YOUR GOAL =
Beginning with the first entry, set down each one exactly as shown.

Stored data entries
▼▼▼

Lemma not_queued : sleeping l = 0%nat -> ~ i ∈ waitq (kernel s).
Proof.
  intros H0 Hi. destruct (inv_queue _ _ I i Hi) as (l2 & Hl2 & ?). simplify_eq. lia.
Qed.

Lemma kernel_some k : dsema_sema (dsema s) = Some k -> kernel s = k.
Proof. unfold kernel. by intros ->. Qed.

Lemma wait_moves t cs s' c :
  t_pc l = Idle -> todo l = Wait t :: cs ->
  dispatch_semaphore_wait t s = (s', c) ->
  moves i s l s' (go {| t_pc := Idle; todo := cs; log := log l |} c).
Proof.
  intros Hpc Htodo. unfold dispatch_semaphore_wait.
  pose proof (inv_range _ _ I) as [Hlo Hhi].
  rewrite s64_small by (unfold LONG_MAX in Hhi; lia).
  assert (~ i ∈ waitq (kernel s)) as Hnq by (apply not_queued; unfold sleeping; by rewrite Hpc).
  rewrite Z.geb_leb. destruct (Z.leb_spec 0 (dsema_value (dsema s) - 1));
    intros [= <- <-]; split; counts; unfold kernel in *; simpl; try done; try lia;
    apply (inv_sema _ _ I).
Qed.

Lemma signal_moves cs :
  t_pc l = Idle -> todo l = Signal :: cs ->
  exists s' c, dispatch_semaphore_signal s = Ok (s', c) /\
  moves i s l s' (go {| t_pc := Idle; todo := cs; log := log l |} c).
Proof.
  intros Hpc Htodo. unfold dispatch_semaphore_signal.
  pose proof (inv_range _ _ I) as [Hlo Hhi].
  pose proof (isum_lookup (fun _ => to_send) _ _ _ Hl) as Hone.
  unfold to_send in Hone at 1. rewrite Htodo, countb_cons in Hone. simpl in Hone.
  unfold LONG_MAX in Hhi.
  assert (~ i ∈ waitq (kernel s)) as Hnq by (apply not_queued; unfold sleeping; by rewrite Hpc).
  rewrite s64_small, Z.gtb_ltb by lia.
  destruct (Z.ltb_spec 0 (dsema_value (dsema s) + 1)).
  2: unfold LONG_MIN; destruct (Z.eqb_spec (dsema_value (dsema s) + 1) (- 2 ^ 63)); [lia|].
  all: do 2 eexists; split; [done|]; split; counts; unfold kernel in *; simpl; try done; try lia;
    apply (inv_sema _ _ I).
Qed.

(** A step within the slow paths that does not touch the semaphore. *)
Lemma goto_moves p :
  sleeping l = 0%nat ->
  (forall q, t_pc l = q -> slow {| t_pc := q; todo := []; log := [] |} =
                       slow {| t_pc := p; todo := []; log := [] |} /\
                       posting {| t_pc := q; todo := []; log := [] |} =
                       posting {| t_pc := p; todo := []; log := [] |}) ->
  sleeping {| t_pc := p; todo := []; log := [] |} = 0%nat ->
  uses_sema (t_pc l) = true ->
  (forall orig, p = Undo orig -> orig < 0) ->
  moves i s l s (go l (Goto p)).
Proof.
  intros Hs Hp Hs2 Hu Hundo. destruct (Hp _ eq_refl) as [Hp1 Hp2].
  assert (~ i ∈ waitq (kernel s)) as Hnq by (by apply not_queued).
  unfold sleeping, slow, posting in *. split; unfold sent, got, slow, sleeping, posting, to_send;
    simpl in *; try rewrite Hs; try rewrite Hp1; try rewrite Hp2; try rewrite Hs2; try done; try lia.
  - apply (inv_sema _ _ I).
  - intros _. eapply (inv_created _ _ I); eauto.
Qed.

Lemma create_moves p :
  (exists t, t_pc l = WaitSlow t /\ p = wait_slow_switch t) \/ (t_pc l = SignalSlow /\ p = SignalPost) ->
  moves i s l (dispatch_sema4_create s) (go l (Goto p)).
Proof.
  intros Hp.
  assert (sleeping l = 0%nat) as Hs by (unfold sleeping; destruct Hp as [(? & -> & _)|[-> _]]; done).
  assert (kernel (dispatch_sema4_create s) = kernel s) as Hk
    by (unfold kernel, dispatch_sema4_create; destruct (dsema_sema (dsema s)) eqn:E; simpl; by rewrite ?E).
  assert (is_Some (dsema_sema (dsema (dispatch_sema4_create s))))
    by (unfold dispatch_sema4_create; destruct (dsema_sema (dsema s)) eqn:E; simpl; rewrite ?E; eauto).
  assert (dsema_value (dsema (dispatch_sema4_create s)) = dsema_value (dsema s)) as Hv
    by (unfold dispatch_sema4_create; by case_match).
  assert (dsema_orig (dsema (dispatch_sema4_create s)) = dsema_orig (dsema s)) as Ho
    by (unfold dispatch_sema4_create; by case_match).
  pose proof (not_queued Hs) as Hnq.
  destruct Hp as [(t & Hpc & ->)|[Hpc ->]]; [unfold wait_slow_switch; repeat case_match|];
    split; rewrite ?Hk, ?Hv, ?Ho; counts; try done; try lia; apply (inv_sema _ _ I).
Qed.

▲▲▲

WRITTEN RESPONSE =
Lemma not_queued : sleeping l = 0%nat -> ~ i ∈ waitq (kernel s).
Proof.
  intros H0 Hi. destruct (inv_queue _ _ I i Hi) as (l2 & Hl2 & ?). simplify_eq. lia.
Qed.

Lemma kernel_some k : dsema_sema (dsema s) = Some k -> kernel s = k.
Proof. unfold kernel. by intros ->. Qed.

Lemma wait_moves t cs s' c :
  t_pc l = Idle -> todo l = Wait t :: cs ->
  dispatch_semaphore_wait t s = (s', c) ->
  moves i s l s' (go {| t_pc := Idle; todo := cs; log := log l |} c).
Proof.
  intros Hpc Htodo. unfold dispatch_semaphore_wait.
  pose proof (inv_range _ _ I) as [Hlo Hhi].
  rewrite s64_small by (unfold LONG_MAX in Hhi; lia).
  assert (~ i ∈ waitq (kernel s)) as Hnq by (apply not_queued; unfold sleeping; by rewrite Hpc).
  rewrite Z.geb_leb. destruct (Z.leb_spec 0 (dsema_value (dsema s) - 1));
    intros [= <- <-]; split; counts; unfold kernel in *; simpl; try done; try lia;
    apply (inv_sema _ _ I).
Qed.

Lemma signal_moves cs :
  t_pc l = Idle -> todo l = Signal :: cs ->
  exists s' c, dispatch_semaphore_signal s = Ok (s', c) /\
  moves i s l s' (go {| t_pc := Idle; todo := cs; log := log l |} c).
Proof.
  intros Hpc Htodo. unfold dispatch_semaphore_signal.
  pose proof (inv_range _ _ I) as [Hlo Hhi].
  pose proof (isum_lookup (fun _ => to_send) _ _ _ Hl) as Hone.
  unfold to_send in Hone at 1. rewrite Htodo, countb_cons in Hone. simpl in Hone.
  unfold LONG_MAX in Hhi.
  assert (~ i ∈ waitq (kernel s)) as Hnq by (apply not_queued; unfold sleeping; by rewrite Hpc).
  rewrite s64_small, Z.gtb_ltb by lia.
  destruct (Z.ltb_spec 0 (dsema_value (dsema s) + 1)).
  2: unfold LONG_MIN; destruct (Z.eqb_spec (dsema_value (dsema s) + 1) (- 2 ^ 63)); [lia|].
  all: do 2 eexists; split; [done|]; split; counts; unfold kernel in *; simpl; try done; try lia;
    apply (inv_sema _ _ I).
Qed.

(** A step within the slow paths that does not touch the semaphore. *)
Lemma goto_moves p :
  sleeping l = 0%nat ->
  (forall q, t_pc l = q -> slow {| t_pc := q; todo := []; log := [] |} =
                       slow {| t_pc := p; todo := []; log := [] |} /\
                       posting {| t_pc := q; todo := []; log := [] |} =
                       posting {| t_pc := p; todo := []; log := [] |}) ->
  sleeping {| t_pc := p; todo := []; log := [] |} = 0%nat ->
  uses_sema (t_pc l) = true ->
  (forall orig, p = Undo orig -> orig < 0) ->
  moves i s l s (go l (Goto p)).
Proof.
  intros Hs Hp Hs2 Hu Hundo. destruct (Hp _ eq_refl) as [Hp1 Hp2].
  assert (~ i ∈ waitq (kernel s)) as Hnq by (by apply not_queued).
  unfold sleeping, slow, posting in *. split; unfold sent, got, slow, sleeping, posting, to_send;
    simpl in *; try rewrite Hs; try rewrite Hp1; try rewrite Hp2; try rewrite Hs2; try done; try lia.
  - apply (inv_sema _ _ I).
  - intros _. eapply (inv_created _ _ I); eauto.
Qed.

Lemma create_moves p :
  (exists t, t_pc l = WaitSlow t /\ p = wait_slow_switch t) \/ (t_pc l = SignalSlow /\ p = SignalPost) ->
  moves i s l (dispatch_sema4_create s) (go l (Goto p)).
Proof.
  intros Hp.
  assert (sleeping l = 0%nat) as Hs by (unfold sleeping; destruct Hp as [(? & -> & _)|[-> _]]; done).
  assert (kernel (dispatch_sema4_create s) = kernel s) as Hk
    by (unfold kernel, dispatch_sema4_create; destruct (dsema_sema (dsema s)) eqn:E; simpl; by rewrite ?E).
  assert (is_Some (dsema_sema (dsema (dispatch_sema4_create s))))
    by (unfold dispatch_sema4_create; destruct (dsema_sema (dsema s)) eqn:E; simpl; rewrite ?E; eauto).
  assert (dsema_value (dsema (dispatch_sema4_create s)) = dsema_value (dsema s)) as Hv
    by (unfold dispatch_sema4_create; by case_match).
  assert (dsema_orig (dsema (dispatch_sema4_create s)) = dsema_orig (dsema s)) as Ho
    by (unfold dispatch_sema4_create; by case_match).
  pose proof (not_queued Hs) as Hnq.
  destruct Hp as [(t & Hpc & ->)|[Hpc ->]]; [unfold wait_slow_switch; repeat case_match|];
    split; rewrite ?Hk, ?Hv, ?Ho; counts; try done; try lia; apply (inv_sema _ _ I).
Qed.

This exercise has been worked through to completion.